Stressed out tipping
Published: Wednesday, February 13, 2013
Updated: Wednesday, February 13, 2013 02:02
I had a work meeting at Leela’s. My workmate and I had running tabs, but both ordered the same thing—spicy chais with an omelet. But when it was time to go, we both left a different tip.
And that made me worried that perhaps I was a greedy jerk.
I always leave 20 percent, which I gather from social norms is the expected amount, and even optimistically at that. But my friend left 25 percent, with the justification that Leela’s waitstaff works single shifts and therefore has a more substantial load.
But do you need to take so many variables into account when deciding upon a tip? It seemed to me that my friend was just trying to impress the waitress with some hidden intention beyond mere work-to-reward ratio justice, so I left it at that.

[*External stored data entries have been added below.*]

(** * Anvil consensus node: a shallow embedding of the consensus core

    The development follows [consensus-node.cjs] (the ledger, the block
    builder, leader election, the BFT handlers) function by function.

    Modelling conventions.
    - JavaScript strings are [string]; [Map]s keyed by strings or numbers
      are [gmap]s, [Set]s are [gset]s; a [Map] whose iteration order is
      observed is an association list in insertion order.
    - Ledger numbers (amounts, balances, nonces, epochs, views) are [Z]:
      the integers a double represents exactly.  Effectiveness scores are
      values of a type parameter [Eff] wherever the node only stores and
      copies them; the engine that computes them with [Math.exp] is
      modelled over the reals in [Module Effectiveness].
    - [state.peers] is a [gmap]: the order of its keys is observed only
      after sorting or through maps built from it.
    - Account records are JavaScript objects held by reference in
      [state.accounts]; the model keeps an explicit object heap so that the
      aliasing in [applyTransaction] is the source's.
    - SHA-256, Ed25519 and [JSON.stringify] are the operations of a
      [Crypto] and a [Json] interface; nothing is assumed of them beyond
      the size of a digest and that [verify] answers [false] on a key that
      does not parse.
    - Logging, persistence ([saveChain]) and network sends have no effect on
      the modelled state and are left out. *)

From Stdlib Require Import ZArith List Permutation Sorted Lia.
From Stdlib.Strings Require Import String Ascii Byte.
From Stdlib Require Reals Lra.
From Equations Require Import Equations.
From stdpp Require Import base option gmap strings list fin_maps pretty sorting.
(* ===== verification/Prelude.v ===== *)
(** * A verification of parts of a Linux 2.6.32.63 kernel with event system calls

    The repository is the kernel [src/linux-2.6.32.63] with one subsystem
    added, the event system calls of [csc456/eventsyscalls.c]: processes
    create events, wait on them, signal them and destroy them, and owner and
    permission bits decide who may do what.  The development models this
    subsystem with everything of the kernel it stands on (linked lists, spin
    locks, wait queues, the wake-up path of the scheduler, copies to user
    memory), and beside it a number of self-contained parts of the kernel:
    the identities and capabilities of processes, supplementary groups,
    access control lists, the attributes, ACLs and permission checks of files,
    the string library, byte queues, bitmaps and red-black trees, the fair
    scheduling class that keeps its run queue in such a tree, and the core of
    the scheduler that calls it.

    ** How the code is modelled

    C functions are computations of the monad [M S A] of this file: they read
    and change a state [S] and end with a result or with a [fault].  A read
    or write through a pointer that is not valid, and a failed [BUG_ON], is
    [Oops]; reading an uninitialised variable is [Uninit]; an operation
    whose result C or the processor leaves undefined is [Undef]; spinning for a lock the
    running context holds itself is [Hang].  ([Horizon] is no fault of the code:
    it ends runs of a specification that leave its range.)  A theorem that a computation
    equals [Ok _], or that it [runs] (file [Wp]), therefore says that the C
    code ends and does none of this.  Integers are of type [Z] and are reduced
    to their width where the code can leave it ([u32], [s32], [u64]).

    Loops whose length is not structural are given fuel.  The fuel is computed
    from the arguments and always enough: the loop rule [runs_loop] of [Wp]
    asks for a measure below the fuel that every round lowers, and running out
    of fuel is the fault [Hang], which the theorems exclude.  Loops along
    pointers ([hloop] of [Heap]) get one round more than the heap has objects;
    in the proofs the objects that a loop visits bound its rounds.

    ** The event subsystem

    - [ListHead]: [include/linux/list.h], operation by operation, over a store
      of [list_head] cells, with the checking variants of [lib/list_debug.c];
      [ListStore]: sequences of the fourteen operations that change a list, on a
      store of circular lists, refine operations on a map of sequences.
    - [KState]: the state the subsystem works on, one record with cells,
      events, wait-queue entries, tasks, locks and user memory, and the
      [irqsave] lock operations of [include/linux/spinlock_api_smp.h].
    - [RwLock]: the ticket lock and the reader-writer lock of
      [arch/x86/include/asm/spinlock.h] as machines in which several
      processors interleave at every instruction: mutual exclusion, and first
      come first served.
    - [UserMem]: [copy_to_user] and [copy_from_user] as byte copies that stop
      at the first fault, on a memory whose bytes can be read and, some of
      them, written.
    - [WaitQueue]: [kernel/wait.c], [include/linux/wait.h] and the part of
      [kernel/sched.c] and [kernel/signal.c] that decides whether a task runs.
    - [Events]: the eight system calls with all their helpers, each as a
      program ([prog]) of steps cut at the lock operations.  A step has a label
      that says what it does to which event (find one, link, clear its
      condition, remove, free, or follow a pointer to it); [run] is the whole
      call on its own.
    - [EventSpec], [EventRefine], [EventUser]: an abstract event table and
      that every call, on every branch, implements its operation on the table.
    - [EventSystem]: any number of tasks inside calls and waits, as a
      transition system: the tasks interleave at every step, a task begins a
      call, makes the next step of its call or wait, or gets a Unix signal.
      [allowed] has the rules for callers, by the label of the step: a new
      event lies in free memory and is linked while ids are left, an event is
      removed only when no other task waits on it or holds a pointer to it,
      the calls with an uninitialised pointer search a list that is not empty,
      and the array of [sys_doeventinfo] fits the stack.  [Inv] is the part of
      the invariant on events and waiting tasks.
    - [EventCalls]: the points a call can be at ([call_at]), the invariant with
      the calls ([SInv]), that every allowed action keeps it ([exec_inv]), and
      that calls end after a bounded number of steps; [reach]: the states that
      allowed actions lead to from boot.  [EventLive]: sequences of actions,
      and that a task which is woken leaves its wait.
    - [EventProps]: the guarantees, with instances: no reachable step faults,
      sleepers stay queued, a signal frees every sleeper it finds within five
      of the sleeper's own steps, each call does what its specification says,
      refused calls change nothing.
    - [EventRaces]: where the code is wrong: use after free and double free
      around close, an uninitialised pointer on the empty list, ids after
      [INT_MAX], lost signals, the return value of an interrupted wait, and a
      loop over a queue that does not hold its lock.  [allowed] excludes the
      first three from the guarantees; the last is outside of the machine,
      where a critical section, with the loop that counts the waiters, is one
      step.

    ** Identities and access

    - [Creds]: the [set*uid], [set*gid], [capget] and [capset] calls of
      [kernel/sys.c] and [kernel/capability.c] with the rules of
      [security/commoncap.c].  A process without [CAP_SETUID] never gets an id
      it did not have, dropping root is permanent, [capget] and [capset] agree.
      Whether the kernel has [CONFIG_SECURITY_FILE_CAPABILITIES] is an argument.
    - [Groups]: the whole of [kernel/groups.c]: allocation, the Shell sort
      (it ends, and equals merge sort), [setgroups] on every branch
      without a leak, membership.
    - [PosixAcl]: the whole of [fs/posix_acl.c]: validity, the access
      check against the algorithm of POSIX.1e, round trips between modes and ACLs.
    - [Vfs]: [fs/attr.c] and what it uses of [include/linux/fs.h],
      [kernel/time.c] and [mm/truncate.c].  What it asks about the calling task
      is the class [Subject]; [Task]: a task with the credentials of [Creds]
      and the groups of [Groups] is an instance.
    - [XattrAcl]: the extended attribute format of ACLs
      ([include/linux/posix_acl_xattr.h], [fs/xattr_acl.c]); encoding and
      decoding are inverse.
    - [FileAcl]: [fs/generic_acl.c], [mm/shmem_acl.c] and the creation,
      deletion, chmod and chown of tmpfs inodes ([mm/shmem.c], [fs/attr.c],
      [fs/open.c], [fs/inode.c]) on ACL objects that inodes share and count.
      [FileAclRel]: what the objects stand for, and the rules of the primitive
      operations; [FileAclSpec]: the specification on contents, and the class
      [AclOps] of what [generic_acl.c] needs from a file system;
      [FileAclRefine]: [generic_acl.c] implements it for every instance.
    - [TmpFs], [TmpFsProps]: the tmpfs operations and sequences of them against
      the specification; [TmpFsModes]: modes agree with ACLs, as an invariant;
      [TmpFsClaims]: the results, from a mounted file system on: no freed ACL
      is touched and none is leaked, attributes are read back as written,
      chown drops the set-id bits, and a failing chmod has changed the mode.
      The count of inodes is bounded so that reference counts do not overflow
      ([room]).
    - [Access]: the permission functions of [fs/namei.c] with the device
      control group: the decision is that of POSIX.1e with capabilities, except
      when the group class is empty and the ACL is skipped.
    - [WriteAccess]: [get_write_access], [deny_write_access] and their inverses,
      interleaved at every access to the counter and the lock.

    ** The fair scheduler

    - [Heap]: objects of several types at addresses; the class [Holds] says
      that a heap has objects of a type.  [HeapLogic]: a separation logic for
      computations on it, on the heaps of Iris, and its adequacy: what is proved
      of owned objects holds of every heap that contains them.
    - [Rbtree]: the whole of [lib/rbtree.c] and [include/linux/rbtree.h], with
      the colour in the low bits of the parent pointer.  [RbtreeSpec]: trees,
      the colour rules and the position of a node as a zipper;
      [RbtreeProof]: their representation in the heap and rotations;
      [RbtreeWalk], [RbtreeInsert], [RbtreeErase]: the functions;
      [RbtreeClaims]: insertion, deletion and replacement keep a red-black tree
      with the right order, and the walks follow that order.
    - [Cfs]: the run queue of [kernel/sched_fair.c] with the load arithmetic of
      [kernel/sched.c], written against the class [Sched] of operations on
      entities and the timeline.  [CfsTree]: the instance of the code, a
      red-black tree; [CfsSpec]: the instance of the specification, a sorted
      list that checks what the tree relies on.
    - [CfsInv]: an invariant of the specification, and the clock of the run
      queue; [CfsOps]: every call keeps the invariant; [CfsRun]: sequences of
      calls.  Virtual times wrap around, and their order is that of signed
      differences: calls are required to find the virtual runtimes within
      [WINDOW] (73 years) of the clock, and to be made in turn ([legal], [fits]).
    - [CfsRefine]: every function simulates itself from one instance to the
      other; [CfsClaims]: the results for heaps: calls never fault, pick what
      the list picks, keep tree, cached leftmost node, count and load right,
      never turn the clock back, pick fairly, and the tick preempts in time.
    - [SchedCore]: [schedule], waking, forking, the tick, [nice] and
      [sched_yield] of [kernel/sched.c] on one processor with fair tasks, with
      the calls of the fair class as an argument.  [SchedInv], [SchedOps]: on the
      specification these calls, with a check of the window that ends the run
      with [Horizon], are always legal, and every operation keeps the counters
      of the run queue exact and the running task on it; [SchedRun]: sequences
      of operations and what each of them does ([core_effect]).
    - [SchedWait]: what [WaitQueue] says of the scheduler is an abstraction of
      this; [SchedRefine], [SchedClaims]: the results for heaps: any sequence of
      operations within the window runs without a fault and does what it
      should, and the tasks of the event subsystem run on this scheduler.

    ** Libraries

    - [Wp]: the rules of total correctness the files below use.
    - [StringLib]: the whole of [lib/string.c] over a memory of mapped bytes.
    - [Kfifo]: [kernel/kfifo.c]: refinement to a bounded queue across the
      wrap-around of the indices, and one reader with one writer without a
      lock, interleaved at every step.
    - [Bits]: [lib/find_next_bit.c] and [lib/find_last_bit.c]; [Bitmap]:
      the definitions of [lib/bitmap.c] and [include/linux/bitmap.h], the
      questions about bitmaps and the population count of [lib/hweight.c];
      [BitmapOps]: set algebra and shifts, in place too; [BitmapMap]:
      [bitmap_remap], [bitmap_onto] and [bitmap_fold]; [BitmapRegion]: the
      allocator of aligned regions.

    ** Code that is a parameter

    What [kmalloc] and the page allocator answer, whether a user address can
    be accessed, the process count of a user, the time, the hooks of the
    security module and the device whitelist are arguments of the definitions
    or part of the state; where a theorem relies on more (a block has the size that was
    asked for), that is a hypothesis, and a witness instantiates it.

    ** Not modelled

    The rest of the kernel (drivers, network, disk file systems, memory
    management, the other scheduling classes, other architectures) is outside
    this development: it is large, works on hardware or on state this model does not
    have, and the event system calls do not reach it.  Within the files that
    are modelled, left out are: assembly fast paths of copies and
    strings, lockdep and debugging output, the page cache, directory entries,
    quotas and notifications of files, path lookup, statistics, group scheduling,
    processor selection and load balancing of the scheduler, audit records and
    key rings of credentials, printing and parsing of bitmaps (variadic
    formatting), the big-endian searches.  Memory is sequentially consistent;
    the barriers of [Kfifo] are taken as keeping program order. *)
From stdpp Require Export base tactics list gmap.
From Stdlib Require Export ZArith Lia.

#[global] Open Scope Z_scope.

(** ** Faults and the kernel monad *)

(** What can go wrong while kernel C code runs: a wild or stale pointer is
    dereferenced ([Oops]), an uninitialised automatic variable is read
    ([Uninit]), a loop never ends, such as the spinning for a lock the running
    context itself holds ([Hang]), an operation without a defined result such
    as a variable-length array of negative size is executed ([Undef]), or the
    kernel stack is exhausted ([StackOverflow]).  [Horizon] is no fault of the
    code: the specification of the scheduler in [SchedInv] ends with it where
    its bounds on virtual time end. *)
Inductive fault : Type := Oops | Uninit | Hang | Undef | StackOverflow | Horizon.

Inductive res (A : Type) : Type :=
  | Ok (a : A)
  | Err (f : fault).
Arguments Ok {A} _.
Arguments Err {A} _.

But tipping, nevertheless, has become a frustrating practice.
When I pay with a card, I will always tip with an amount that makes the grand total a whole number. There isn’t any reason beyond my own fascination with math, but this is constantly met with bewilderment.
At coffeeshops, I always drop in whatever coins I have left over along with a dollar or two, depending on how many espresso shots I make the barista pull.
But what of getting a refill? If I had a two-shot espresso, worked for an hour, and then get another from a different barista, am I obligated to tip again? What if it’s the same barista as before?
Barista-tipping makes me consider motivations for tipping, too. If I have just paid and the barista walks away to prepare another drink, I will usually linger so that the barista will come back and see me drop my tip into the jar.
I do get a certain satisfaction from the slight smile and nod that comes along with acknowledging my saint-like generosity, but am I really so shallow as to need that much reassurance in my altruism?
Tipping shouldn’t be a chore. It isn’t necessary—it’s a courtesy.
What it comes down to is being a down-to-earth, honest-to-goodness human being. If you really do appreciate the work that people do for you, and show that with the amount and attitude of your tip, I think that that is a tip well done.